TASK REQUIREMENTS> Your answer needs to include each line of the records in which the string "reflexivity" can be found.

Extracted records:
(** X7. When the key is absent but the leaf holds a key that is at least
    the search key, [locate] returns NotFound and [readForward] on the
    cursor it returned succeeds with the entry at the insertion point: its
    key is greater than the search key and every entry before it has a
    smaller key. *)
Theorem locate_absent_then_readForward_next_key
    (this : BTreeIndex PF) (searchKey : Z) (cursor : IndexCursor)
    (key : Z) (rid : RecordId)
    (leafPid : PageId) (rc : RC) (leaf : BTLeafNode) :
  let entries := leaf_entries (leaf_data layout leaf) in
  1 <= treeHeight this <= INT_MAX ->
  descend_levels layout (pf this) searchKey (Z.to_nat (treeHeight this - 1))
                 BTNonLeafNode_new (rootPid this) = inr leafPid ->
  leaf_read BTLeafNode_new leafPid (pf this) = (rc, leaf) ->
  0 <= rc ->
  0 < leafPid ->
  leaf_getKeyCount layout leaf <= INT_MAX ->
  key_index entries searchKey = None ->
  Exists (fun entry => searchKey <= fst entry) entries ->
  exists (at_ip next : IndexCursor) (key' : Z) (rid' : RecordId),
    locate codes layout searchKey cursor this
    = Some (RC_NO_SUCH_RECORD codes, at_ip, this)
    /\ readForward codes layout at_ip key rid this = (0, next, (key', rid'), this)
    /\ searchKey < key'
    /\ nth_error entries (Z.to_nat (eid at_ip)) = Some (key', rid')
    /\ (forall (n : nat) (k : Z) (r : RecordId),
           (n < Z.to_nat (eid at_ip))%nat ->
           nth_error entries n = Some (k, r) -> k < searchKey).
Proof.
  intros entries Hh Hdescend Hread Hrc Hpid Hcount Habsent Hex.
  destruct (insertion_point_spec entries searchKey) as (Hrange & Hbefore & Hat).
  assert (Hlt : insertion_point entries searchKey < Z.of_nat (length entries)).
  { unfold insertion_point in *.
    destruct (find_index _ entries 0) as [i|] eqn:Hfind.
    - destruct (find_index_some _ _ _ _ Hfind) as (Hr & _). lia.
    - exfalso. apply Exists_exists in Hex. destruct Hex as (x & Hin & Hx).
      pose proof (find_index_none _ _ _ Hfind x Hin) as Hp. simpl in Hp.
      apply Z.leb_gt in Hp. lia. }
  destruct (nth_error entries (Z.to_nat (insertion_point entries searchKey)))
    as [[key' rid']|] eqn:Hnth.
  2:{ apply nth_error_None in Hnth. lia. }
  exists {| pid := leafPid; eid := insertion_point entries searchKey |}.
  eexists. exists key', rid'. cbn [eid]. split; [|split; [|split; [|split]]].
  - rewrite (locate_reaches_leaf this searchKey cursor leafPid rc leaf) by assumption.
    unfold leaf_locate. fold entries. rewrite Habsent. reflexivity.
  - assert (Hip : 0 <= insertion_point entries searchKey
                  < leaf_getKeyCount layout leaf)
      by (unfold leaf_getKeyCount; fold entries; lia).
    rewrite (readForward_at_entry this
               {| pid := leafPid; eid := insertion_point entries searchKey |}
               key rid rc leaf)
      by (cbn [pid eid]; assumption).
    cbn [pid eid]. fold entries. rewrite (nth_error_nth _ _ _ Hnth). reflexivity.
  - pose proof (Hat _ _ eq_refl) as Hge.
    assert (key' <> searchKey).
    { intros ->. apply nth_error_In in Hnth.
      exact (key_index_absent _ _ Habsent _ Hnth). }
    lia.
  - exact Hnth.
  - exact Hbefore.
Qed.
(** A 1x3 raster for a 2x2 upload. *)
Lemma headers_describe_body_witness :
  exists model' r,
    @depth _ stub_port zero_cast raw_codec rgba_2x2_bytes (Ok strip_raster)
    = (model', Returned r) /\
    status_code r = 200%nat /\ media_type r = "image/png"%string.
Proof.
  destruct (@depth _ stub_port zero_cast raw_codec rgba_2x2_bytes (Ok strip_raster))
    as [model' o] eqn:Hdepth.
  assert (Ho : exists r, o = Returned r).
  { vm_compute in Hdepth. injection Hdepth as _ <-. eexists. reflexivity. }
  destruct Ho as [r ->].
  exists model', r. split; [reflexivity|].
  destruct (@headers_describe_body _ stub_port zero_cast raw_codec rgba_2x2_bytes
              (Ok strip_raster) model' r Hdepth)
    as (img & png & Hstatus & Hmedia & _).
  split; [exact Hstatus|exact Hmedia].
Defined.

(** Two uploads of [b"not-an-image"] to a fresh adapter. *)
Lemma undecodable_uploads_skip_model_witness :
  @decodable raw_codec not_an_image = false /\
  @readable raw_codec not_an_image = false /\
  @serve _ (@adapter_port cpu_only) zero_cast raw_codec
         [not_an_image; not_an_image] (@init cpu_only, [])
  = ((@init cpu_only, []), [invalid_image_response; invalid_image_response]).
Proof.
  assert (Hbad : @decodable raw_codec not_an_image = false)
    by (vm_compute; reflexivity).
  assert (Hbad' : @readable raw_codec not_an_image = false)
    by (vm_compute; reflexivity).
  split; [exact Hbad|]. split; [exact Hbad'|].
  apply (@undecodable_uploads_skip_model _ (@adapter_port cpu_only) zero_cast raw_codec
           [not_an_image; not_an_image] (@init cpu_only, [])).
  - constructor; [exact Hbad|]. constructor; [exact Hbad|]. constructor.
  - constructor; [exact Hbad'|]. constructor; [exact Hbad'|]. constructor.
Defined.
(** X2. The 44 header bytes of every exported file, read back as
    little-endian numbers and character codes: "RIFF", the file length minus
    8, "WAVE", "fmt ", chunk size 16, format 1, the channel count, the sample
    rate (truncated to an integer), the byte rate [sampleRate * 2 * channels],
    the block align [channels * 2], 16 bits per sample, "data", and the length
    of what follows the header. Each number is stored modulo the width of its
    field. *)
Theorem exportToWav_header (b : AudioBuffer) :
  exists wav,
    exportToWav b = Some wav
    /\ take 4 wav = charCodes "RIFF"
    /\ uint32At wav 4 = Some (Z.of_nat (length wav - 8) mod 4294967296)%Z
    /\ take 8 (drop 8 wav) = charCodes "WAVEfmt "
    /\ uint32At wav 16 = Some 16%Z
    /\ uint16At wav 20 = Some 1%Z
    /\ uint16At wav 22 = Some (Z.of_nat (numberOfChannels b) mod 65536)%Z
    /\ uint32At wav 24 = Some (JS.trunc (sampleRate b) mod 4294967296)%Z
    /\ uint32At wav 28
       = Some (JS.trunc (sampleRate b * 2
                         * inject_Z (Z.of_nat (numberOfChannels b)))
               mod 4294967296)%Z
    /\ uint16At wav 32 = Some (Z.of_nat (numberOfChannels b * 2) mod 65536)%Z
    /\ uint16At wav 34 = Some 16%Z
    /\ take 4 (drop 36 wav) = charCodes "data"
    /\ uint32At wav 40 = Some (Z.of_nat (length wav - 44) mod 4294967296)%Z.
Proof.
  unfold exportToWav, numberOfChannels. cbv zeta.
  set (n := length (channelData b)).
  set (data := frames b * n * 2).
  replace (replicate (data + 44) 0%Z)
    with (replicate 44 0%Z ++ replicate data 0%Z)
    by (rewrite <- replicate_add; f_equal; lia).
  set (tail := replicate data 0%Z).
  assert (Htail : length tail = 2 * n * frames b)
    by (subst tail data; rewrite length_replicate; lia).
  set (v1 := Z.of_nat (data + 44 - 8)).
  set (v2 := Z.of_nat n).
  set (v3 := (JS.trunc (sampleRate b) mod 4294967296)%Z).
  set (v4 := (JS.trunc (sampleRate b * 2 * inject_Z v2) mod 4294967296)%Z).
  set (v5 := Z.of_nat (n * 2)).
  set (v6 := Z.of_nat
               (data + 44 - (0 + 4 + 4 + 4 + 4 + 4 + 2 + 2 + 4 + 4 + 2 + 2 + 4) - 4)).
  cbn [replicate app writeString].
  unfold DataView.setUint8, DataView.setUint16, DataView.setUint32.
  repeat (rewrite decide_True by (cbn [length]; lia);
          cbn [mbind option_bind insert list_insert Nat.add]).
  match goal with
  | |- context [writeSamples _ _ _ ?view 44 0] =>
      pose proof (take_drop 44 view) as Hsplit;
      cbn [take drop] in Hsplit; rewrite drop_0 in Hsplit;
      rewrite <- Hsplit; clear Hsplit
  end.
  match goal with
  | |- context [writeSamples _ _ _ (?pre ++ tail) 44 0] =>
      set (header := pre);
      assert (Hheader : length header = 44) by reflexivity
  end.
  replace (data + 44) with (length header + length tail) by (subst data; lia).
  change 44 with (length header) at 1.
  rewrite writeSamples_app by (rewrite Htail; reflexivity).
  eexists. split; [reflexivity|].
  assert (Hlen : length (header
                         ++ concat (map (frameBytes (channelData b))
                                      (seq 0 (frames b))))
                 = data + 44).
  { rewrite length_app, Hheader, frames_length, length_seq.
    subst data n. lia. }
  rewrite Hlen.
  unfold uint32At, uint16At. subst header.
  cbn [app take drop lookup list_lookup Nat.add mbind option_bind].
  rewrite !le32_value, !le16_value.
  subst v1 v3 v4 v5 v6 v2.
  repeat split; try reflexivity.
  - rewrite Z.mod_mod by lia. reflexivity.
  - rewrite Z.mod_mod by lia. reflexivity.
  - do 3 f_equal. lia.
Qed.
(** X12.  What the five-field schema of the blueprint asks for, read off the
    schema by the checker: a value has its shape exactly when it is an object
    with a string title, a category among the four, a list of materials each
    with a string name and a string quantity, a string summary, and an
    integer score from 1 to 10. *)
Theorem conforms_design_schema_iff v :
  conforms design_agent.DESIGN_SCHEMA v = true
  ↔ ∃ m title category materials steps score,
      v = JObj m
      ∧ m !! "design_title" = Some (JStr title)
      ∧ m !! "design_type" = Some (JStr category)
      ∧ category ∈ ["Art Piece"; "Small Furniture"; "Accessory"; "Tool"]
      ∧ m !! "material_breakdown" = Some (JArr materials)
      ∧ Forall material_shape materials
      ∧ m !! "assembly_steps_summary" = Some (JStr steps)
      ∧ m !! "upcycle_score" = Some (JInt score)
      ∧ 1 ≤ score ≤ 10.
Proof.
  split.
  - apply conforms_design_schema_fields.
  - intros (m & title & category & materials & steps & score & -> & H1 & H2 & Hin
            & H3 & Hall & H4 & H5 & Hlo & Hhi).
    unfold design_agent.DESIGN_SCHEMA. cbn [conforms forallb fst snd].
    rewrite H1, H2, H3, H4, H5. cbn [conforms in_enum above below].
    apply forallb_conforms_material in Hall.
    change (forallb _ materials)
      with (forallb (conforms (SObject [ ("material_name", SString None);
                                         ("estimated_quantity", SString None) ]
                                       ["material_name"; "estimated_quantity"]))
              materials).
    rewrite Hall, (bool_decide_eq_true_2 _ Hin).
    replace (1 <=? score) with true by lia. replace (score <=? 10) with true by lia.
    done.
Qed.

(** X13.  The schema of the application is that of the stand-alone script
    with one more required field: a value has its shape exactly when it has
    the shape of the five-field schema and is an object with a string under
    [visualization_prompt]. *)
Theorem app_schema_adds_the_prompt v :
  conforms DESIGN_SCHEMA v = true
  ↔ conforms design_agent.DESIGN_SCHEMA v = true
    ∧ ∃ m p, v = JObj m ∧ m !! "visualization_prompt" = Some (JStr p).
Proof.
  split.
  - destruct v as [| | | | | |m]; try discriminate.
    unfold DESIGN_SCHEMA, design_agent.DESIGN_SCHEMA.
    cbn [conforms forallb fst snd].
    intros Hshape. apply andb_prop in Hshape as [Hrequired Hproperties].
    repeat rewrite andb_true_iff in Hrequired.
    destruct Hrequired as (R1 & R2 & R3 & R4 & R5 & R6 & _).
    repeat rewrite andb_true_iff in Hproperties.
    destruct Hproperties as (P1 & P2 & P3 & P4 & P5 & P6 & _).
    split; [by rewrite R1, R2, R3, R4, R5, P1, P2, P3, P4, P5|].
    apply bool_decide_eq_true in R6 as [x Hx]. rewrite Hx in P6.
    destruct x as [| | | |p| |]; try discriminate P6. by exists m, p.
  - intros [Hfive (m & p & -> & Hp)]. revert Hfive.
    unfold DESIGN_SCHEMA, design_agent.DESIGN_SCHEMA.
    cbn [conforms forallb fst snd].
    intros Hshape. apply andb_prop in Hshape as [Hrequired Hproperties].
    repeat rewrite andb_true_iff in Hrequired.
    destruct Hrequired as (R1 & R2 & R3 & R4 & R5 & _).
    repeat rewrite andb_true_iff in Hproperties.
    destruct Hproperties as (P1 & P2 & P3 & P4 & P5 & _).
    by rewrite R1, R2, R3, R4, R5, P1, P2, P3, P4, P5, Hp.
Qed.

End schema_properties.

Section script_properties.
Context `{Libraries}.

(** X15.  When the answer of the service has a text that decodes to a value
    of the shape of the schema, the stand-alone script returns normally and
    prints the blueprint followed by its title, its score, which lies from 1
    to 10, and its category, one of the four. *)
Theorem design_agent_prints_conforming_blueprint
    image_path client image response v :
  exc_bind (open_path image_path) Image_open = Ok image →
  generate_content client (design_agent.request image) = Ok response →
  text_truthy (text response) = true →
  json_loads_text (text response) = Ok v →
  conforms design_agent.DESIGN_SCHEMA v = true →
  ∃ title category score,
    design_agent.analyze_waste_and_design image_path client =
      ([ design_agent.PrintSendingRequest;
         design_agent.PrintSuccessHeader;
         design_agent.PrintBlueprint v;
         design_agent.PrintProjectMetrics;
         design_agent.PrintDesignTitle (JStr title);
         design_agent.PrintUpcycleScore (JInt score);
         design_agent.PrintMaterialType (JStr category) ], Ok ())
    ∧ 1 ≤ score ≤ 10
    ∧ category ∈ ["Art Piece"; "Small Furniture"; "Accessory"; "Tool"].
Proof.
  intros Hopen Hresponse Htext Hloads Hshape.
  apply conforms_design_schema_fields in Hshape
    as (m & title & category & materials & steps & score & -> & H1 & H2 & Hin
        & _ & _ & _ & H5 & Hrange).
  exists title, category, score. split; [|done].
  unfold design_agent.analyze_waste_and_design.
  rewrite Hopen, Hresponse, Htext, Hloads. cbn [negb].
  unfold design_agent.report_blueprint, subscript. by rewrite H1, H5, H2.
Qed.

(** X16.  When the stand-alone script returns normally.  It does so exactly
    when the image cannot be opened, or the service answers and the text of
    the answer is empty, is not JSON, or decodes to an object that has the
    three keys the script prints.  In every other case (the call raises, the
    decoded value is not an object or lacks one of the keys) the exception
    leaves the function. *)
Theorem design_agent_returns_iff image_path client :
  (design_agent.analyze_waste_and_design image_path client).2 = Ok ()
  ↔ (∃ e, exc_bind (open_path image_path) Image_open = Raise e)
    ∨ ∃ image response,
        exc_bind (open_path image_path) Image_open = Ok image
        ∧ generate_content client (design_agent.request image) = Ok response
        ∧ (text_truthy (text response) = false
           ∨ json_loads_text (text response) = Raise JSONDecodeError
           ∨ ∃ m, json_loads_text (text response) = Ok (JObj m)
                  ∧ is_Some (m !! "design_title")
                  ∧ is_Some (m !! "upcycle_score")
                  ∧ is_Some (m !! "design_type")).
Proof.
  unfold design_agent.analyze_waste_and_design.
  destruct (exc_bind (open_path image_path) Image_open) as [image|e] eqn:Hopen.
  - destruct (generate_content client (design_agent.request image))
      as [response|e] eqn:Hresponse.
    + destruct (text_truthy (text response)) eqn:Htext; cbn [negb].
      * destruct (json_loads_text (text response)) as [v|e] eqn:Hloads.
        -- unfold design_agent.report_blueprint.
           destruct v as [| | | | | |m]; cbn;
             try (split; [discriminate|];
                  intros [[e He] | (i & r & Hi & Hr & [Hf | [Hj | (m & Hm & _)]])];
                  congruence).
           destruct (m !! "design_title") as [x1|] eqn:H1;
             [destruct (m !! "upcycle_score") as [x2|] eqn:H2;
              [destruct (m !! "design_type") as [x3|] eqn:H3|]|]; cbn.
           ++ split; [intros _|done]. right. exists image, response.
              split_and!; try done. right. right. exists m.
              rewrite H1, H2, H3. by split_and!.
           ++ split; [discriminate|].
              intros [[e He] | (i & r & Hi & Hr & [Hf | [Hj | (m' & Hm & _ & _ & Hs)]])];
                try congruence.
              assert (m' = m) as -> by congruence. rewrite H3 in Hs. by destruct Hs.
           ++ split; [discriminate|].
              intros [[e He] | (i & r & Hi & Hr & [Hf | [Hj | (m' & Hm & _ & Hs & _)]])];
                try congruence.
              assert (m' = m) as -> by congruence. rewrite H2 in Hs. by destruct Hs.
           ++ split; [discriminate|].
              intros [[e He] | (i & r & Hi & Hr & [Hf | [Hj | (m' & Hm & Hs & _)]])];
                try congruence.
              assert (m' = m) as -> by congruence. rewrite H1 in Hs. by destruct Hs.
        -- destruct e; cbn;
             try (split; [discriminate|];
                  intros [[e' He] | (i & r & Hi & Hr & [Hf | [Hj | (m & Hm & _)]])];
                  congruence).
           split; [intros _|done]. right. exists image, response.
           split_and!; try done. right. by left.
      * split; [intros _|done]. right. exists image, response.
        split_and!; try done. by left.
    + cbn. split; [discriminate|].
      intros [[e' He] | (i & r & Hi & Hr & _)]; congruence.
  - split; [intros _; left; by exists e|]. intros _. by destruct e.
Qed.

End script_properties.

(** ** The page *)

Section page_properties.
Context `{Libraries}.
Import main_script.

(** The loop over the materials runs to its end exactly when every item is
    a dictionary with the two keys. *)
Lemma material_lines_ok_iff items :
  (material_lines items).2 = Ok ()
  ↔ Forall (λ m, ∃ d, m = JObj d
                      ∧ is_Some (d !! "material_name")
                      ∧ is_Some (d !! "estimated_quantity")) items.
Proof.
  induction items as [|m items IH]; [done|].
  rewrite Forall_cons. cbn [material_lines].
  destruct m as [| | | | | |d]; cbn [subscript];
    try (split; [discriminate | by intros [(d & Hd & _) _]]).
  destruct (d !! "material_name") as [name|] eqn:Hname.
  - destruct (d !! "estimated_quantity") as [quantity|] eqn:Hquantity.
    + destruct (material_lines items) as [lines r]. cbn in IH |- *.
      rewrite IH. split; [|by intros [_ ?]].
      intros Hrest. split; [|done]. exists d. rewrite Hname, Hquantity. by split_and!.
    + cbn. split; [discriminate|].
      intros [(d' & [= <-] & _ & Hq) _]. rewrite Hquantity in Hq. by destruct Hq.
  - cbn. split; [discriminate|].
    intros [(d' & [= <-] & Hn & _) _]. rewrite Hname in Hn. by destruct Hn.
Qed.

EXERCISE SOLUTION>
    unfold leaf_locate. fold entries. rewrite Habsent. reflexivity.
    cbn [pid eid]. fold entries. rewrite (nth_error_nth _ _ _ Hnth). reflexivity.
  { vm_compute in Hdepth. injection Hdepth as _ <-. eexists. reflexivity. }
  exists model', r. split; [reflexivity|].
    by (vm_compute; reflexivity).
    by (vm_compute; reflexivity).
      assert (Hheader : length header = 44) by reflexivity
  rewrite writeSamples_app by (rewrite Htail; reflexivity).
  eexists. split; [reflexivity|].
  repeat split; try reflexivity.
  - rewrite Z.mod_mod by lia. reflexivity.
  - rewrite Z.mod_mod by lia. reflexivity.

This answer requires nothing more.